Быть советским писателем нестерпимо хотелось всем, даже если твое мнение не имело никаких шансов на обнародование. Пылать чистой ненавистью к благам писательской неги было невозможно. Желающих сочинять, то есть применять вымысел, стояла хвостатая очередь. Кайф: если мнение, то бишь ересь (др.-греч. αἵρεσις — «выбор, направление, школа, учение, секта») исключалось, но воображение разыгралось, даже в поразительном 1985 году, который так и просился на перо, — пожалте в литфондовский дом творчества на двадцать четыре дня бесплатно. В камерном «Голицыне» была атмосфера утонченности. В роскошной «Малеевке» можно было ломтями резать чудотворную тишину, поднимавшую творческий дух непередаваемо. О, знаменитый круглый белый фонарь на прогулочной дорожке: «Тихо! В спальном корпусе идет работа!» Не передать вкус укропа, который щипали за пять минут перед подачей на стол. Незабвенен творог из собственного малеевского хозяйства, не побоюсь этого слова — приусадебного. А карпы в прудах, сверкающие боками в ожидании жаркого свиданья с домашней сметаной литфондовской сепарации. А старинное зеркало во всю стену столовой! <…> Я любила «Малеевку». Теперь ее нет.

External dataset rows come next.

(* ===== verification/CoreStart.v ===== *)
(** * Start-up of a core

    [rw_core/core/core.go]: a core waits for the key-value store, creates the
    proxies of the data model and the managers, and starts the goroutines that run
    them; two of these watch whether Kafka and the store are alive and report it
    to the probe, whose status the environment reads. *)

From S2P Require Import Prelude OpenFlow VolthaTypes CoreUtils KVStore Ownership AdapterProxy.
From S2P Require Import ModelTree ModelMerge ModelNode ModelRoot.

(** ** The probe *)

Inductive ServiceStatus :=
  | StatusUnknown | StatusPreparing | StatusPrepared | StatusRunning | StatusStopped | StatusFailed | StatusNotReady.
#[export] Instance ServiceStatus_eq_dec : EqDecision ServiceStatus.
Proof. solve_decision. Defined.

Notation Probe := (gmap string ServiceStatus).

Definition RegisterService (names : list string) (p : Probe) : Probe :=
  fold_left (λ p name, match p !! name with Some _ => p | None => <[name := StatusUnknown]> p end) names p.
Definition UpdateStatus (name : string) (status : ServiceStatus) (p : Probe) : Probe := <[name := status]> p.
Definition GetStatus (name : string) (p : Probe) : ServiceStatus := default StatusUnknown (p !! name).

(** There are services, and every one of them runs. *)
Definition defaultReadyFunc (services : Probe) : bool :=
  bool_decide (services ≠ ∅) && bool_decide (map_Forall (λ _ status, status = StatusRunning) services).

(** ** Waiting for the store *)

(** [waitUntilKVStoreReachableOrMaxTries]: [up n] tells whether the store answers
    the attempt [n]; [fuel] attempts are looked at.  The result has the number of
    naps; [None]: the loop goes on. *)
Fixpoint reachable_loop (fuel : nat) (up : nat → bool) (maxRetries : Z) (count : nat) : option (outcome unit * nat) :=
  match fuel with
  | O => None
  | S fuel =>
      if up count then Some (Ok tt, count)
      else if decide (maxRetries ≠ -1 ∧ maxRetries ≤ Z.of_nat count)
           then Some (Err (Status Unavailable "kv store unreachable"), count)
           else reachable_loop fuel up maxRetries (S count)
  end.
Definition waitUntilKVStoreReachableOrMaxTries (fuel : nat) (up : nat → bool) (maxRetries : Z)
    : option (outcome unit * nat) := reachable_loop fuel up maxRetries 0.

(** ** Watching a service *)

(** A service is reported alive or not, or nothing is heard before the timer
    fires; then a goroutine asks for a report. *)
Inductive LivenessEvent := Liveness (alive : bool) | TimerFired.

(** [lm_checks] counts the goroutines that were started. *)
Record LivenessMonitor := mkMonitor { lm_probe : option Probe; lm_timeout : Z; lm_checks : nat }.

Section Monitor.
Context (service : string) (liveProbeInterval notLiveProbeInterval : Z).

(** A context without a probe has nothing to update. *)
Definition UpdateStatusFromContext (name : string) (status : ServiceStatus) (p : option Probe) : option Probe :=
  UpdateStatus name status <$> p.

(** One round of the loops of [monitorKvstoreLiveness] and [startKafkaManager],
    which watch ["kv-store"] and ["message-bus"]. *)
Definition monitor_round (m : LivenessMonitor) (e : LivenessEvent) : LivenessMonitor :=
  match e with
  | Liveness false =>
      mkMonitor (UpdateStatusFromContext service StatusNotReady (lm_probe m)) notLiveProbeInterval (lm_checks m)
  | Liveness true =>
      mkMonitor (UpdateStatusFromContext service StatusRunning (lm_probe m)) liveProbeInterval (lm_checks m)
  | TimerFired => mkMonitor (lm_probe m) (lm_timeout m) (S (lm_checks m))
  end.
Definition monitorLiveness (p : option Probe) (events : list LivenessEvent) : LivenessMonitor :=
  fold_left monitor_round events (mkMonitor p liveProbeInterval 0).
End Monitor.

Definition monitorKvstoreLiveness (live notLive : Z) (p : option Probe) (events : list LivenessEvent) : LivenessMonitor :=
  monitorLiveness "kv-store" live notLive p events.

(** [registerAdapterRequestHandlers]: the two topics are subscribed to; an error
    ends the process. *)
Definition registerAdapterRequestHandlers (subscribed : bool * bool) : bool := subscribed.1 && subscribed.2.

(** The Kafka proxy is started until it succeeds ([starts]: whether each attempt
    does), then the handlers are registered and the liveness is watched.  [None]:
    it is still being started. *)
Fixpoint start_kafka (starts : list bool) (p : option Probe) : option (option Probe) :=
  match starts with
  | [] => None
  | true :: _ => Some p
  | false :: starts => start_kafka starts (UpdateStatusFromContext "message-bus" StatusNotReady p)
  end.
Definition startKafkaManager (live notLive : Z) (starts : list bool) (subscribed : bool * bool) (p : option Probe)
    (events : list LivenessEvent) : outcome (option LivenessMonitor) :=
  match start_kafka starts p with
  | None => Ok None
  | Some p =>
      if registerAdapterRequestHandlers subscribed
      then Ok (Some (monitorLiveness "message-bus" live notLive p events))
      else Panic
  end.

(** ** The core *)

(** The flags the start-up reads. *)
Record RWCoreFlags := mkFlags {
  cf_MaxConnectionRetries : Z; cf_DefaultCoreTimeout : Z; cf_CoreTopic : string; cf_CorePairTopic : string;
  cf_AffinityRouterTopic : string }.

(** What the managers get when they are made. *)
Record KafkaProxy := mkKafka { kp_DefaultTopic : string; kp_DeviceDiscoveryTopic : string }.
Record DeviceManagerParts := mkDeviceParts {
  dp_kafkaICProxy : option KafkaProxy; dp_adapterProxy : ProxyState; dp_coreInstanceID : string;
  dp_clusterDataProxy : option nat; dp_adapterMgr : bool; dp_defaultTimeout : Z }.
Record LogicalManagerParts := mkLogicalParts {
  lp_deviceMgr : bool; lp_kafkaICProxy : option KafkaProxy; lp_clusterDataProxy : option nat; lp_defaultTimeout : Z }.
Record AdapterManagerParts := mkAdapterParts {
  ap_clusterDataProxy : option nat; ap_coreInstanceID : string; ap_deviceMgr : bool }.

(** The goroutines of [Start]. *)
Inductive CoreGoroutine :=
  | GoKafkaManager | GoDeviceManager | GoLogicalDeviceManager | GoGRPCService | GoAdapterManager | GoMonitorKvstore.

Section Core.
Context {Msg KV : Type} `{Schema Msg, Backend KV, GoRange} {Client : Type} `{KVClient Client}.
Notation Heap := (Heap Msg KV).

(** [voltha] and [coreInstance] are the empty messages of the two roots. *)
Context (voltha coreInstance : Msg).

(** The parts of a core, nil until they are made. *)
Record CoreParts := mkParts {
  pt_kmp : option KafkaProxy; pt_deviceMgr : option DeviceManagerParts; pt_adapterMgr : option AdapterManagerParts;
  pt_logicalDeviceMgr : option LogicalManagerParts; pt_deviceOwnership : option (DeviceOwnership (KV := Client)) }.

(** [cs_clusterDataRoot] and [cs_localDataRoot] share the heap, so also the cache
    of revisions.  [cs_exit] is the number of messages in [exitChannel], which has
    room for one. *)
Record CoreState := mkCoreState {
  cs_instanceID : string; cs_config : RWCoreFlags; cs_client : Client; cs_heap : Heap;
  cs_clusterDataRoot : nat; cs_localDataRoot : nat; cs_clusterDataProxy : option nat; cs_localDataProxy : option nat;
  cs_probe : option Probe; cs_parts : CoreParts; cs_goroutines : list CoreGoroutine; cs_exit : nat }.

Definition set_cs_data (heap : Heap) (cluster local : option nat) (s : CoreState) : CoreState :=
  mkCoreState (cs_instanceID s) (cs_config s) (cs_client s) heap (cs_clusterDataRoot s) (cs_localDataRoot s)
    cluster local (cs_probe s) (cs_parts s) (cs_goroutines s) (cs_exit s).
Definition set_cs_probe (p : option Probe) (s : CoreState) : CoreState :=
  mkCoreState (cs_instanceID s) (cs_config s) (cs_client s) (cs_heap s) (cs_clusterDataRoot s) (cs_localDataRoot s)
    (cs_clusterDataProxy s) (cs_localDataProxy s) p (cs_parts s) (cs_goroutines s) (cs_exit s).
Definition set_cs_parts (parts : CoreParts) (s : CoreState) : CoreState :=
  mkCoreState (cs_instanceID s) (cs_config s) (cs_client s) (cs_heap s) (cs_clusterDataRoot s) (cs_localDataRoot s)
    (cs_clusterDataProxy s) (cs_localDataProxy s) (cs_probe s) parts (cs_goroutines s) (cs_exit s).
Definition set_cs_goroutines (g : list CoreGoroutine) (s : CoreState) : CoreState :=
  mkCoreState (cs_instanceID s) (cs_config s) (cs_client s) (cs_heap s) (cs_clusterDataRoot s) (cs_localDataRoot s)
    (cs_clusterDataProxy s) (cs_localDataProxy s) (cs_probe s) (cs_parts s) g (cs_exit s).
Definition set_cs_exit (n : nat) (s : CoreState) : CoreState :=
  mkCoreState (cs_instanceID s) (cs_config s) (cs_client s) (cs_heap s) (cs_clusterDataRoot s) (cs_localDataRoot s)
    (cs_clusterDataProxy s) (cs_localDataProxy s) (cs_probe s) (cs_parts s) (cs_goroutines s) n.

Definition NewCore (id : string) (cf : RWCoreFlags) (client : Client) (probe : option Probe) : M Heap CoreState :=
  let* cluster := NewRoot voltha true in
  let* local := NewRoot coreInstance true in
  λ h, (Ok (mkCoreState id cf client h cluster local None None probe (mkParts None None None None None) [] 0), h).

Definition status (name : string) (st : ServiceStatus) : M CoreState unit :=
  modify (λ s, set_cs_probe (UpdateStatusFromContext name st (cs_probe s)) s).

(** A proxy of a whole tree. *)
Definition create_proxy (root : nat) : M CoreState (option nat) := λ s,
  let (r, h) := (let* rt := get_root root in node_CreateProxy (rt_node rt) "/" false) (cs_heap s) in
  (r, set_cs_data h (cs_clusterDataProxy s) (cs_localDataProxy s) s).

(** An error of the wait ends the process. *)
Definition wait_for_store (fuel : nat) (up : nat → bool) : M CoreState unit := λ s,
  match waitUntilKVStoreReachableOrMaxTries fuel up (cf_MaxConnectionRetries (cs_config s)) with
  | Some (Ok _, _) => (Ok tt, s)
  | _ => (Panic, s)
  end.

Definition data_proxy (root : nat) (assign : option nat → CoreState → CoreState) (e : string) : M CoreState unit :=
  let* p := attempt (create_proxy root) in
  match p with
  | inl p => modify (assign p)
  | inr _ => let* _ := status "kv-store" StatusNotReady in fail (Plain e)
  end.
Definition set_clusterDataProxy (p : option nat) (s : CoreState) := set_cs_data (cs_heap s) p (cs_localDataProxy s) s.
Definition set_localDataProxy (p : option nat) (s : CoreState) := set_cs_data (cs_heap s) (cs_clusterDataProxy s) p s.

Definition initKafkaManager : M CoreState unit :=
  let* _ := status "message-bus" StatusPreparing in
  let* _ := modify (λ s, set_cs_parts (mkParts
    (Some (mkKafka (cf_CoreTopic (cs_config s)) (cf_AffinityRouterTopic (cs_config s))))
    (pt_deviceMgr (cs_parts s)) (pt_adapterMgr (cs_parts s)) (pt_logicalDeviceMgr (cs_parts s))
    (pt_deviceOwnership (cs_parts s))) s) in
  status "message-bus" StatusPrepared.

(** [newDeviceManager]; its adapter manager is set once that is made. *)
Definition newDeviceManager (s : CoreState) : DeviceManagerParts :=
  mkDeviceParts (pt_kmp (cs_parts s)) (NewAdapterProxy (cf_CorePairTopic (cs_config s))) (cs_instanceID s)
    (cs_clusterDataProxy s) (match pt_adapterMgr (cs_parts s) with Some _ => true | None => false end)
    (cf_DefaultCoreTimeout (cs_config s)).
Definition newAdapterManager (cdProxy : option nat) (coreInstanceID : string) (deviceMgr : bool) : AdapterManagerParts :=
  mkAdapterParts cdProxy coreInstanceID deviceMgr.
Definition newLogicalDeviceManager (deviceMgr : bool) (kafkaICProxy : option KafkaProxy) (cdProxy : option nat)
    (timeout : Z) : LogicalManagerParts := mkLogicalParts deviceMgr kafkaICProxy cdProxy timeout.
Definition with_adapterMgr (d : DeviceManagerParts) : DeviceManagerParts :=
  mkDeviceParts (dp_kafkaICProxy d) (dp_adapterProxy d) (dp_coreInstanceID d) (dp_clusterDataProxy d) true
    (dp_defaultTimeout d).

Definition make_managers : M CoreState unit := modify (λ s,
  let deviceMgr := newDeviceManager s in
  let adapterMgr := newAdapterManager (cs_clusterDataProxy s) (cs_instanceID s) true in
  let logicalDeviceMgr := newLogicalDeviceManager true (pt_kmp (cs_parts s)) (cs_clusterDataProxy s)
                            (cf_DefaultCoreTimeout (cs_config s)) in
  set_cs_parts (mkParts (pt_kmp (cs_parts s)) (Some (with_adapterMgr deviceMgr)) (Some adapterMgr)
    (Some logicalDeviceMgr) (pt_deviceOwnership (cs_parts s))) s).

Definition start_goroutine (g : CoreGoroutine) : M CoreState unit :=
  modify (λ s, set_cs_goroutines (cs_goroutines s ++ [g]) s).
Definition make_ownership : M CoreState unit := modify (λ s,
  set_cs_parts (mkParts (pt_kmp (cs_parts s)) (pt_deviceMgr (cs_parts s)) (pt_adapterMgr (cs_parts s))
    (pt_logicalDeviceMgr (cs_parts s))
    (Some (NewDeviceOwnership (cs_instanceID s) (cs_client s) "service/voltha/owns_device" 10))) s).

Definition core_services : list string :=
  ["message-bus"; "kv-store"; "device-manager"; "logical-device-manager"; "adapter-manager"; "grpc-service"].

Definition Start (fuel : nat) (up : nat → bool) : M CoreState unit :=
  let* _ := modify (λ s, set_cs_probe (RegisterService core_services <$> cs_probe s) s) in
  let* _ := wait_for_store fuel up in
  let* _ := status "kv-store" StatusRunning in
  let* s := get in
  let* _ := data_proxy (cs_clusterDataRoot s) set_clusterDataProxy "Failed to create cluster data proxy" in
  let* _ := data_proxy (cs_localDataRoot s) set_localDataProxy "Failed to create local data proxy" in
  let* _ := initKafkaManager in
  let* _ := make_managers in
  let* _ := for_each start_goroutine
    [GoKafkaManager; GoDeviceManager; GoLogicalDeviceManager; GoGRPCService; GoAdapterManager; GoMonitorKvstore] in
  make_ownership.

(** The managers that exist are stopped, after a message to [exitChannel], which
    nobody takes: a second one waits for ever. *)
Definition stop_if {A} (part : option A) (name : string) : M CoreState unit :=
  match part with Some _ => status name StatusStopped | None => ret tt end.
Definition Stop : M CoreState unit :=
  let* s := get in
  match cs_exit s with
  | O =>
      let* _ := modify (set_cs_exit 1) in
      let* _ := stop_if (pt_logicalDeviceMgr (cs_parts s)) "logical-device-manager" in
      stop_if (pt_deviceMgr (cs_parts s)) "device-manager"
  | S _ => panic
  end.
End Core.

(** ** What the goroutines report *)

(** The goroutines of the managers and of the gRPC server report that they run;
    those that watch Kafka and the store report what they hear.  The gRPC server
    reports when it stops serving.  The adapter manager ends the process when it
    cannot be started. *)
Inductive CoreEvent :=
  | DeviceManagerStarts | LogicalDeviceManagerStarts | GRPCServiceStarts | GRPCServiceEnds | AdapterManagerStarts
  | KafkaStartFails | KafkaEvent (e : LivenessEvent) | KVStoreEvent (e : LivenessEvent).

Definition startDeviceManager := UpdateStatusFromContext "device-manager" StatusRunning.
Definition startLogicalDeviceManager := UpdateStatusFromContext "logical-device-manager" StatusRunning.
Definition startGRPCService := UpdateStatusFromContext "grpc-service" StatusRunning.
Definition startAdapterManager := UpdateStatusFromContext "adapter-manager" StatusRunning.

Definition core_event (p : option Probe) (e : CoreEvent) : option Probe :=
  match e with
  | DeviceManagerStarts => startDeviceManager p
  | LogicalDeviceManagerStarts => startLogicalDeviceManager p
  | GRPCServiceStarts => startGRPCService p
  | GRPCServiceEnds => UpdateStatusFromContext "grpc-service" StatusStopped p
  | AdapterManagerStarts => startAdapterManager p
  | KafkaStartFails => UpdateStatusFromContext "message-bus" StatusNotReady p
  | KafkaEvent e => lm_probe (monitor_round "message-bus" 0 0 (mkMonitor p 0 0) e)
  | KVStoreEvent e => lm_probe (monitor_round "kv-store" 0 0 (mkMonitor p 0 0) e)
  end.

У Черного моря ждала писателей, в том числе публицистов, переполненных мнением, горячая Пицунда и дом творчества; у прохладного Балтийского — аристократичные Дубулты и тоже дом творчества. А особо пронырливые ездили в Швецию, на знаменитый Готланд (события фильма Тарковского «Жертвоприношение» происходят именно на острове Готланд), тоже в дом и тоже творчества. Быть писателем о ту пору означало все лучшее: и сыт, и пьян, и нос в табаке. А если напился более чем в хлам, то тебя не сдавали в ЛТП, а укладывали проспаться прямо в ЦДЛ. Если ты, сопротивляясь дружескому сервису, бил в лицо или куда похуже, тебя понимали как нигде никого. Мусор из избы почти не выносили. Зачем! Ты проспишься и покажешь всем им. Ты можешь проснуться знаменитым: если ты спал в каморке, а утром вышел журнал с твоей повестью (поэмой, подборкой), то тут уж главное было проснуться, поскольку от одной публикации ты действительно мог стать знаменитым. От одной публикации. Это не сказки. Было. Эффективность авторского жеста — была. Только проснись.
Захочешь развить успех, потянуло в дорогу — бери творческую командировку и катайся по городам и весям, о чем впоследствии напиши отчет на полстраницы. Его положат в папку, а потом в правление придет журналист из «Московского литератора», возьмет отчетные материалы за месяц, кто и куда ездил, и напишет двести строк обзора в рубрику «Писатель вернулся из командировки». Даже если командированный за счет союза писатель напишет лишь отчет для папки (то есть не роман, не повесть и даже не зарисовку), он не будет заклеймен как растратчик. Ничуть. Ну, не пришло. Придет в следующий раз. Вдохновенье — хрупкая материя, знаете ли. Надо переждать, отвлечься, поговорить с коллегами: «Вот почему лошадь Вронского звали Фру-фру? Потому что молодой офицер любил женщин! Фру-фру в переводе — шелест многослойных шелковых юбок, сопровождавших и предвосхищавших появление элегантной дамы…» Кураж необходим. Азарт.
Азарт накатил, но ни женщины, ни романа? Кий в руки — в бильярдную ЦДЛ. Партию в шахматы?